A second sprinkling uses water rather than blood, and is provided for defilement of a different order. The Levites are set apart by it: "And thus you will do to them, to cleanse them: sprinkle the water of expiation on them, and let them cause a razor to pass over all their flesh, and let them wash their clothes, and cleanse themselves" (Nu 8:7). The red heifer ordinance places the blood toward the tent and reserves the ashes for the water of separation: "and Eleazar the priest will take of her blood with his finger, and sprinkle of her blood toward the front of the tent of meeting seven times" (Nu 19:4); "and the priest will take cedar-wood, and hyssop, and scarlet, and cast it into the midst of the burning of the heifer" (Nu 19:6). Hebrews names this rite when it argues from the lesser to the greater: "For if the blood of goats and bulls, and the ashes of a heifer sprinkling those who have been defiled, sanctify to the cleanness of the flesh" (Heb 9:13). Numbers also requires that captured goods touched by the dead be sprinkled: "And as to every garment, and all that is made of skin, and all work of goats' [hair], and all things made of wood, you⁺ will purify yourselves" (Nu 31:20). Approach to a Passover required the same kind of preparation: "Now the Passover of the Jews was at hand: and many went up to Jerusalem out of the country before the Passover, to purify themselves" (Jn 11:55).

The Inward Sprinkling Promised

The prophets reach for the same word to describe what Yahweh will do inside his people: "And I will sprinkle clean water on you⁺, and you⁺ will be clean: from all your⁺ filthiness, and from all your⁺ idols, I will cleanse you⁺" (Eze 36:25). David asks the same in the language of the law: "Purify me with hyssop, and I will be clean: Wash me, and I will be whiter than snow" (Ps 51:7).

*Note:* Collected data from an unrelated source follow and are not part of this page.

(* ===== verification/CircuitTheorems.v ===== *)
(** * What the gates and circuits promise

    The theorems about [gates.rs] and [circuits.rs], for a client that has a
    well-formed arena and vectors of its gates.  [reads] is the number a vector
    holds under an assignment of the inputs; a circuit's result is stated for
    every assignment at once.  Values are promised while the arena stays within
    the [u32] range of gate ids; everything else holds without that bound. *)
From S2P Require Import Prelude Bits Smt SmtFacts Bytes BytesFacts Gates GatesFacts Circuits.
From S2P Require Import CircuitsFacts.

#[local] Open Scope Z_scope.

(** ** Promises *)

Definition in_arena (g : GateArena) (xs : list GateId) : Prop :=
  Forall (fun x => (x < length (gates g))%nat) xs.

(** The unsigned number the gates hold, least significant first. *)
Definition reads (ι : nat -> bool) (g : GateArena) (xs : list GateId) : Z := bz (gval ι g <$> xs).

(** [xs] holds [w] bits whose value is [z]. *)
Definition holds (g : GateArena) (xs : list GateId) (w : nat) (z : (nat -> bool) -> Z) : Prop :=
  length xs = w /\ in_arena g xs /\ (bounded g -> forall ι, reads ι g xs = z ι).

(** A program that succeeds, only extends the arena, and whose result is [P]. *)
Definition yields {A} (g : GateArena) (m : M GateArena A) (P : A -> GateArena -> Prop) : Prop :=
  exists a g', m g = (Ok a, g') /\ wf g' /\ ext g g' /\ P a g'.

Definition word (g : GateArena) (m : M GateArena (list GateId)) (w : nat) (z : (nat -> bool) -> Z) : Prop :=
  yields g m (fun r g' => holds g' r w z).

The Blood of Sprinkling in the New Covenant

The apostolic writings take up the gesture as a description of what the blood of Jesus does. Believers are addressed as those chosen "in sanctification of the Spirit, to obedience and sprinkling of the blood of Jesus Christ" (1Pe 1:2). They have come, Hebrews says, "to Jesus the mediator of a new covenant, and to the blood of sprinkling that speaks better than [that of] Abel" (Heb 12:24). On that ground the worshipper is summoned forward: "let us draw near with a true heart in fullness of faith, having our hearts sprinkled from an evil conscience, and having our body washed in pure water" (Heb 10:22). The gesture that began at the door-posts of Egypt and moved through veil, mercy-seat, altar, priest, leper, house, and tent, becomes in the new covenant the address of a sprinkled blood to the conscience itself.

A Verbal Echo at the Cross

A small detail of the passion narrative carries the same word as a sign rather than a rite: "There was set there a vessel full of vinegar: so they put a sponge full of the vinegar on hyssop, and brought it to his mouth" (Jn 19:29). The hyssop that once carried sacrificial blood to the door, the leper, and the house here carries the sour drink to the lips of the one whose own blood Hebrews names "the blood of sprinkling."